Die periode kristalliseerde wat voor hem essentieel is: hij moet koersen op het scherpst van de snede, niet enkel meerijden. “Ik weet nu heel duidelijk dat koersen voor mij betekent dat ik mijn absolute hoogste niveau haal en alles geef.”
Dwars door Vlaanderen: een moment dat dieper sneed dan verwacht
Een van de meest publieke breuklijnen van het jaar kwam in
Dwars door Vlaanderen, waar Visma een drie-tegen-één-situatie verspeelde tegen de Amerikaan Neilson Powless. De schijnwerpers richtten zich snel op Van Aert, die ervoor koos zelf te sprinten in plaats van een ploegmaat te lanceren — een beslissing die hij meteen betreurde.
“Ik was enorm teleurgesteld in mezelf, want toen ik besliste om te sprinten, bleef ik niet trouw aan wie ik ben,” zei hij. Hij wilde de winst te hard, bang dat een ploegmaat de kans voor zijn neus zou wegnemen.
Cruciaal: zijn ploegmaats en DS
Grischa Niermann stapelden er niets bovenop. De steun voelde aards, niet verpletterend. “Het hielp me enorm dat ik geen frustratie of boosheid van wie dan ook richting mij voelde,” zei Van Aert.
De honger om te winnen was er nog steeds — het instinct, de drive — maar hij wist dat de keuze fout was. Niet gênant, niet catastrofaal, gewoon fout.

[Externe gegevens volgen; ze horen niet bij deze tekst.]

(** A JSON value.  The document of a JSON file read by [fsReadJsonFile] is an
    object: a finite map from property names to such values. *)
Local Unset Elimination Schemes.
Inductive JsonValue :=
| JNull
| JBool (b : bool)
| JNum (n : Z)
| JStr (s : string)
| JArr (items : list JsonValue)
| JObj (fields : list (string * JsonValue)).
Local Set Elimination Schemes.

(** What the code of start.ts throws and catches.  The two constants that
    [fsReadJsonFile] rejects with are told apart by [===]; [Threw] stands
    for any other thrown value. *)
Inductive Thrown :=
| ERROR_FILE_NOT_FOUND
| ERROR_FILE_INVALID_JSON
| Error (message : string)
| RangeError (message : string)
| Threw (payload : string).

(** The file-system calls of start.ts, each with its arguments. *)
Inductive FsEvent :=
| FsReadDir (path : string)
| FsReadJsonFile (path : string)
| FsWriteJsonFile (path : string) (data : gmap string JsonValue)
    (encoding : string)
| FsUnlink (path : string).

(** How the file system answers the awaited calls. *)
Record FileSystem := {
  fsReadDir : string -> Thrown + list string;
  fsReadJsonFile : string -> Thrown + gmap string JsonValue;
  fsWriteJsonFile : string -> gmap string JsonValue -> Thrown + unit;
}.

(** *** The monad of the [async] functions of start.ts *)

Definition FsAsync (A : Type) : Type := list FsEvent * (Thrown + A).
(** A call that returns was given one path, and what it returns is the
    normalised join of the labextensions directory and the destination
    name; its last step was the link or the copy at that path, and no file
    was written before that step. Without [overwrite] nothing was taken
    away before it either. *)
Lemma develop_labextension_returns env path symlink overwrite user
    labextensions_dir destination sys_prefix st d st' t :
  develop_labextension env path symlink overwrite user labextensions_dir
    destination sys_prefix st = (inr d, st', t) ->
  exists p labext sa t0 ta,
    path = PathStr p
    /\ _get_labextension_dir env
         {| user := user; sys_prefix := sys_prefix; prefix := None;
            labextensions_dir := labextensions_dir |} = inr labext
    /\ d = full_dest_of labext (destination_name destination p)
    /\ (if symlink then link_mode env p d else copy_mode env p d) sa
       = (inr tt, st', ta)
    /\ t = t0 ++ ta
    /\ Forall (fun e => file_write e = false) t0
    /\ (overwrite = false -> extends (files st) (files sa)).
Proof.
  unfold develop_labextension. rewrite run_bind.
  destruct (_get_labextension_dir env _) as [e|labext] eqn:Hdir;
    [discriminate |].
  cbn [lift]. unfold ret at 1. rewrite run_bind.
  destruct (ensure_dir env labext st) as [[[e|[]] s1] t1] eqn:H1;
    [discriminate |].
  unfold stage_under. rewrite run_bind.
  destruct path as [p| |]; try discriminate.
  rewrite run_ret, run_bind.
  destruct ((if overwrite then purge env _ else mret tt) s1)
    as [[[e|[]] s2] t2] eqn:H2; [discriminate |].
  unfold install_at. rewrite run_bind.
  destruct (makedirs env _ true s2) as [[[e|[]] s3] t3] eqn:H3;
    [discriminate |].
  rewrite run_bind.
  destruct ((if symlink then link_mode env p _ else copy_mode env p _) s3)
    as [[[e|[]] s4] t4] eqn:Hlast; [discriminate |].
  rewrite run_ret. intros [= <- <- <-].
  exists p, labext, s3, (t1 ++ t2 ++ t3), t4.
  split; [reflexivity | split; [reflexivity | split; [reflexivity |]]].
  split; [exact Hlast | split; [| split]].
  - cbn [app]. now rewrite !app_nil_r, <- !app_assoc.
  - apply Forall_app. split; [| apply Forall_app; split].
    + change t1 with (inr tt : exn + unit, s1, t1).2. rewrite <- H1.
      unfold ensure_dir. rewrite perform_trace. now repeat constructor.
    + change t2 with (inr tt : exn + unit, s2, t2).2. rewrite <- H2.
      destruct overwrite; [apply purge_writes_no_file | constructor].
    + change t3 with (inr tt : exn + unit, s3, t3).2. rewrite <- H3.
      unfold makedirs. rewrite perform_trace. now repeat constructor.
  - intros ->. rewrite run_ret in H2. injection H2 as <- _.
    eapply extends_trans;
      [eapply ensure_dir_extends | eapply makedirs_extends]; eassumption.
Qed.

(** ** Link-mode leaves a link *)

(** A name that resolved to a place where nothing was resolves to the same
    place when something has appeared there, links not followed at the
    end. *)
Lemma resolve_fresh fuel m m' cur rest k :
  (forall j, j <> k -> shape_of (m !! j) = shape_of (m' !! j)) ->
  m !! k = None ->
  resolve fuel m false cur rest = Some k ->
  resolve fuel m' false cur rest = Some k.
Proof.
  intros Hsh Hk. revert cur rest.
  induction fuel as [|fuel IHf]; intros cur rest; [discriminate |].
  revert cur. induction rest as [|c rest IHr]; intros cur.
  - rewrite !resolve_nil. auto.
  - rewrite !resolve_cons. destruct (String.eqb c ".."); [apply IHr |].
    destruct (decide (cur ++ [c] = k)) as [E|Hne].
    + rewrite E, Hk. destruct rest as [|c' rest']; [| discriminate].
      intros _. destruct (m' !! k) as [[| |tg]|]; reflexivity.
    + specialize (Hsh _ Hne).
      destruct (m !! (cur ++ [c])) as [[| |tg]|],
               (m' !! (cur ++ [c])) as [[| |tg']|];
        cbn in Hsh; try discriminate; auto.
      injection Hsh as ->. destruct rest; [auto | apply IHf].
Qed.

Druk, verwachtingen en de drang om iets te bewijzen
Bij de seizoensstart verwachtte de buitenwereld dat Van Aert meteen zijn oude niveau zou hervinden. Die verwachting, gaf hij toe, bleef langer hangen dan hij besefte.
Demi Vollering nam het publiekelijk voor hem op op sociale media en wees erop dat topsporters soms onvolmaakte keuzes maken onder druk — zeker wanneer buitenstaanders geen idee hebben van de storm die intern woedt.

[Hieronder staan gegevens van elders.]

(** * The ABCI connection engine of [tend.abci.protocol]

    A shallow embedding of [Protocol] (src/tend/abci/protocol.py): the
    length-prefixed frame codec, the classifier and handler binding of
    [async_response], the ordered drain of the pending deque and the
    teardown started by [connection_lost], over a small model of the asyncio
    event loop that drives them. *)

From stdpp Require Import base tactics option list strings numbers gmap.
From Stdlib Require Import Strings.Byte NArith.

(** ** Bytes

    A Python [bytes] object is a [list byte]; [b & 0x7F] and the like read a
    byte as the integer in [0, 256) it stands for. *)

Definition bytes := list byte.

#[global] Instance byte_eq_dec : EqDecision byte := Byte.byte_eq_dec.

Definition int_of_byte (b : byte) : N := Byte.to_N b.

(** [bytes([n])] for an integer in [range(256)] ([byte_of_int_inv]); the
    encoder builds no other: seven low bits, with or without [0x80]. *)
Definition byte_of_int (n : N) : byte :=
  match Byte.of_N n with
  | Some b => b
  | None => x00
  end.

(** ** Exceptions

    The exceptions the engine raises itself, those of the libraries it calls,
    and [External] for whatever a collaborator (handler, factory, wire
    schema) raises. *)

Inductive PyExc :=
| VarintTruncated
    (* decode_varint ran off the end of the buffer: IndexError in
       betterproto 1.x, EOFError in 2.x *)
| VarintTooLong
    (* "Too many bytes when decoding varint." *)
| NotImplementedError (msg : string)
| AttributeError (attr : string)
| RuntimeError (msg : string)
| TypeError (msg : string)
| ValueError (msg : string)
| InvalidStateError (msg : string)
| ConnectionResetError (msg : string)
| External (tag : string).

#[global] Instance PyExc_eq_dec : EqDecision PyExc.
Proof. solve_decision. Defined.

(** [Raise e] or [Return v]: how a Python call ends. *)
Inductive Outcome (A : Type) :=
| Raise (e : PyExc)
| Return (v : A).
Arguments Raise {A} e.
Arguments Return {A} v.

#[global] Instance Outcome_eq_dec {A} `{EqDecision A} : EqDecision (Outcome A).
Proof. solve_decision. Defined.

(** ** Varints (betterproto)

    The engine frames with [betterproto.encode_varint] and
    [betterproto.decode_varint], a library; its releases differ only in the
    class of the exception raised on a varint cut short. *)
Module Varint.

(** The loop of [encode_varint]:
    [while value: b.append(0x80 | bits); bits = value & 0x7F; value >>= 7],
    then [bytes(b + [bits])]. Every turn drops seven bits of [value], so
    as many turns of fuel as [value] has bits are enough ([encode_loop_fuel]). *)
Fixpoint encode_loop (fuel : nat) (value bits : N) (b : bytes) : bytes :=
  match fuel with
  | O => b ++ [byte_of_int bits]
  | S fuel' =>
      if (value =? 0)%N then b ++ [byte_of_int bits]
      else encode_loop fuel' (N.shiftr value 7) (N.land value 0x7F)
             (b ++ [byte_of_int (N.lor 0x80 bits)])
  end.

(** [encode_varint(value)] for [value >= 0], the only arguments
    [process_response] passes ([len(data) << 1]). *)
Definition encode_varint (value : N) : bytes :=
  encode_loop (N.to_nat (N.size (N.shiftr value 7)))
    (N.shiftr value 7) (N.land value 0x7F) [].

(** The loop of [decode_varint] over the bytes from [pos] on:
    [b = buffer[pos]; result |= (b & 0x7F) << shift; pos += 1;
     if not (b & 0x80): return result, pos; shift += 7;
     if shift >= 64: raise]. *)
Fixpoint decode_loop (rest : bytes) (result shift : N) (pos : nat)
  : Outcome (N * nat) :=
  match rest with
  | [] => Raise VarintTruncated
  | b :: rest' =>
      let result := N.lor result (N.shiftl (N.land (int_of_byte b) 0x7F) shift) in
      let pos := S pos in
      if (N.land (int_of_byte b) 0x80 =? 0)%N then Return (result, pos)
      else
        let shift := (shift + 7)%N in
        if (64 <=? shift)%N then Raise VarintTooLong
        else decode_loop rest' result shift pos
  end.

Definition decode_varint (buffer : bytes) (pos : nat) : Outcome (N * nat) :=
  decode_loop (drop pos buffer) 0%N 0%N pos.

End Varint.
Export Varint.

(** ** Messages, handlers, tasks *)

(** Modelled from the spec: the generated protobuf classes of
    [pb.tendermint.abci] ([Request], [Response], [ResponseEcho],
    [ResponseFlush]) are not among the sources. The echo request carries a
    [message] string, [ResponseEcho(m)] carries [m], [ResponseFlush()] is
    empty; every other message is opaque to the engine. *)
Inductive Message :=
| RequestEcho (message : string)
| ResponseEcho (message : string)
| ResponseFlush
| OtherMessage (variant : string) (body : bytes).

#[global] Instance Message_eq_dec : EqDecision Message.
Proof. solve_decision. Defined.

(** [message.message]: the attribute read of [response_echo]. *)
Definition message_attr (m : Message) : Outcome string :=
  match m with
  | RequestEcho s | ResponseEcho s => Return s
  | _ => Raise (AttributeError "message")
  end.

(** The four handler classes [get_connection_handler] is asked for. *)
Inductive HandlerClass :=
| InfoHandler
| ConsensusHandler
| StateSyncHandler
| MempoolHandler.

#[global] Instance HandlerClass_eq_dec : EqDecision HandlerClass.
Proof. solve_decision. Defined.

(** A handler object: its identity and the operation names for which
    [getattr(handler, name, None)] is truthy. *)
Record Handler := { ident : nat; methods : list string }.

#[global] Instance Handler_eq_dec : EqDecision Handler.
Proof. solve_decision. Defined.

(** A done-callback: a lambda of [arity] parameters and what its body does. *)
Inductive Action :=
| ProcessResponseTasks
| DiscardConnection.

Record Callback := { arity : nat; action : Action }.

(** [lambda _: self.process_response_tasks()] (line 117). *)
Definition drain_callback : Callback :=
  {| arity := 1; action := ProcessResponseTasks |}.

(** [lambda: self.server_state.connections.discard(self)] (line 59). *)
Definition discard_callback : Callback :=
  {| arity := 0; action := DiscardConnection |}.

(** Where the coroutine [async_response] of a task stands. *)
Inductive Coro :=
| Created
| AwaitFactory (cls : HandlerClass)
| AwaitHandler
| Finished (r : Outcome Message).

#[global] Instance Coro_eq_dec : EqDecision Coro.
Proof. solve_decision. Defined.

(** One asyncio task running [async_response(name, message)]. *)
Record Task := {
  task_name : string;
  task_message : Message;
  task_coro : Coro;
  task_callbacks : list Callback
}.

(** Where the coroutine [close] of a teardown task stands. *)
Inductive CloseCoro :=
| CloseCreated
| CloseAwaitGather
| CloseFinished (r : Outcome unit).

Record CloseTask := {
  close_exc : PyExc;
  close_coro : CloseCoro;
  close_callbacks : list Callback
}.

(** ** The connection and its event loop

    The attributes of one [Protocol] instance ([buffer], [handler], [tasks],
    the writes made on [transport]), the tasks the loop holds for it in
    creation order (a task is named by its index), the shared
    [server_state.connections] and the exceptions that escaped into the
    loop. *)
Record World := {
  buffer : bytes;
  handler : option Handler;
  tasks : list (string * nat);
  transport : list bytes;
  loop_tasks : list Task;
  close_tasks : list CloseTask;
  connections : gset nat;
  loop_errors : list PyExc
}.

Definition set_buffer (b : bytes) (w : World) : World :=
  {| buffer := b; handler := handler w; tasks := tasks w;
     transport := transport w; loop_tasks := loop_tasks w;
     close_tasks := close_tasks w; connections := connections w;
     loop_errors := loop_errors w |}.

Definition set_handler (h : option Handler) (w : World) : World :=
  {| buffer := buffer w; handler := h; tasks := tasks w;
     transport := transport w; loop_tasks := loop_tasks w;
     close_tasks := close_tasks w; connections := connections w;
     loop_errors := loop_errors w |}.

Definition set_tasks (ts : list (string * nat)) (w : World) : World :=
  {| buffer := buffer w; handler := handler w; tasks := ts;
     transport := transport w; loop_tasks := loop_tasks w;
     close_tasks := close_tasks w; connections := connections w;
     loop_errors := loop_errors w |}.

Definition set_transport (tr : list bytes) (w : World) : World :=
  {| buffer := buffer w; handler := handler w; tasks := tasks w;
     transport := tr; loop_tasks := loop_tasks w;
     close_tasks := close_tasks w; connections := connections w;
     loop_errors := loop_errors w |}.

Definition set_loop_tasks (lt : list Task) (w : World) : World :=
  {| buffer := buffer w; handler := handler w; tasks := tasks w;
     transport := transport w; loop_tasks := lt;
     close_tasks := close_tasks w; connections := connections w;
     loop_errors := loop_errors w |}.

Definition set_close_tasks (ct : list CloseTask) (w : World) : World :=
  {| buffer := buffer w; handler := handler w; tasks := tasks w;
     transport := transport w; loop_tasks := loop_tasks w;
     close_tasks := ct; connections := connections w;
     loop_errors := loop_errors w |}.

Definition set_connections (cs : gset nat) (w : World) : World :=
  {| buffer := buffer w; handler := handler w; tasks := tasks w;
     transport := transport w; loop_tasks := loop_tasks w;
     close_tasks := close_tasks w; connections := cs;
     loop_errors := loop_errors w |}.

Definition set_loop_errors (es : list PyExc) (w : World) : World :=
  {| buffer := buffer w; handler := handler w; tasks := tasks w;
     transport := transport w; loop_tasks := loop_tasks w;
     close_tasks := close_tasks w; connections := connections w;
     loop_errors := es |}.

Definition set_coro (c : Coro) (t : Task) : Task :=
  {| task_name := task_name t; task_message := task_message t;
     task_coro := c; task_callbacks := task_callbacks t |}.

Definition set_callbacks (cbs : list Callback) (t : Task) : Task :=
  {| task_name := task_name t; task_message := task_message t;
     task_coro := task_coro t; task_callbacks := cbs |}.

(** [Protocol.__init__]: empty buffer, no handler, empty deque. *)
Definition new_protocol (cs : gset nat) : World :=
  {| buffer := []; handler := None; tasks := []; transport := [];
     loop_tasks := []; close_tasks := []; connections := cs;
     loop_errors := [] |}.

(** [task.done()]. *)
Definition task_done (w : World) (tid : nat) : bool :=
  match loop_tasks w !! tid with
  | Some {| task_coro := Finished _ |} => true
  | _ => false
  end.

(** [deque.remove(x)]: drops the first element equal to [x]; [None] stands
    for its ValueError when there is none. *)
Fixpoint deque_remove (x : string * nat) (d : list (string * nat))
  : option (list (string * nat)) :=
  match d with
  | [] => None
  | y :: d' =>
      if decide (y = x) then Some d'
      else match deque_remove x d' with
           | Some r => Some (y :: r)
           | None => None
           end
  end.

(** The category tests of lines 78-89, first match wins. *)
Definition handler_class_of (name : string) : option HandlerClass :=
  if decide (name ∈ ["info"; "set_option"; "query"]) then Some InfoHandler
  else if decide (name ∈ ["init_chain"; "begin_block"; "deliver_tx";
                          "end_block"; "commit"]) then Some ConsensusHandler
  else if decide (name ∈ ["list_snapshots"; "offer_snapshot";
                          "load_snapshot_chunk"; "apply_snapshot_chunk"])
       then Some StateSyncHandler
  else if decide (name = "check_tx") then Some MempoolHandler
  else None.

(** The text of the NotImplementedError of line 109. *)
Definition not_implemented (name : string) : PyExc :=
  NotImplementedError
    ("Async ABCI Method `" +:+ name +:+ "` is not implemented").

(** ** The operations of [Protocol] *)

Section Engine.

(** [betterproto.which_one_of(Request().parse(data), "value")]: the wire
    schema, a collaborator; it raises on a corrupt payload. *)
Variable parse_request : bytes -> Outcome (string * Message).

(** [bytes(Response(...))] with the one field [name] set to [message]. *)
Variable serialize_response : string -> Message -> Outcome bytes.

(** The identity of this connection in [server_state.connections]. *)
Variable self : nat.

Van Aert weersprak dat niet. “Je wilt misschien niet in de eerste plaats voor jezelf winnen, maar eerder zeggen: kijk, ik kan nog winnen,” zei hij. Niet voor krantenkoppen, niet voor critici — maar om zichzelf gerust te stellen.
En dat gevoel van een antwoord moeten geven groeide naarmate de prestaties in het Openingsweekend en de E3 Saxo Classic uitbleven. “Zonder dat je het beseft, wil je daar misschien een antwoord op geven,” reflecteerde hij.
Herontdekken waarom hij koerst
Uiteindelijk liep er één draad door alles wat hij zei — van de twijfels in het voorjaar tot de frustratie in het najaar: de zoektocht naar plezier. Niet comfort. Niet veiligheid. Echte vervulling.
Dat gevoel keerde terug in Siena, in het stof en de chaos van de Giro, toen hij won terwijl hij eigenlijk dacht dat de dag hem niet lag. “Er zijn niet veel zeges waarbij het gevoel in de buurt komt. Ik krijg kippenvel als ik erover praat,” zei hij. “Het was een moeilijke periode die uiteindelijk iets positiefs werd. Alles viel samen.”
Het was een kantelpunt dat voortkwam uit echte worsteling. Eerder in die Giro gaf hij toe: “Op dag vijf vroeg ik me af of het wel zin had om te blijven.” Maar die zege draaide het emotionele script om.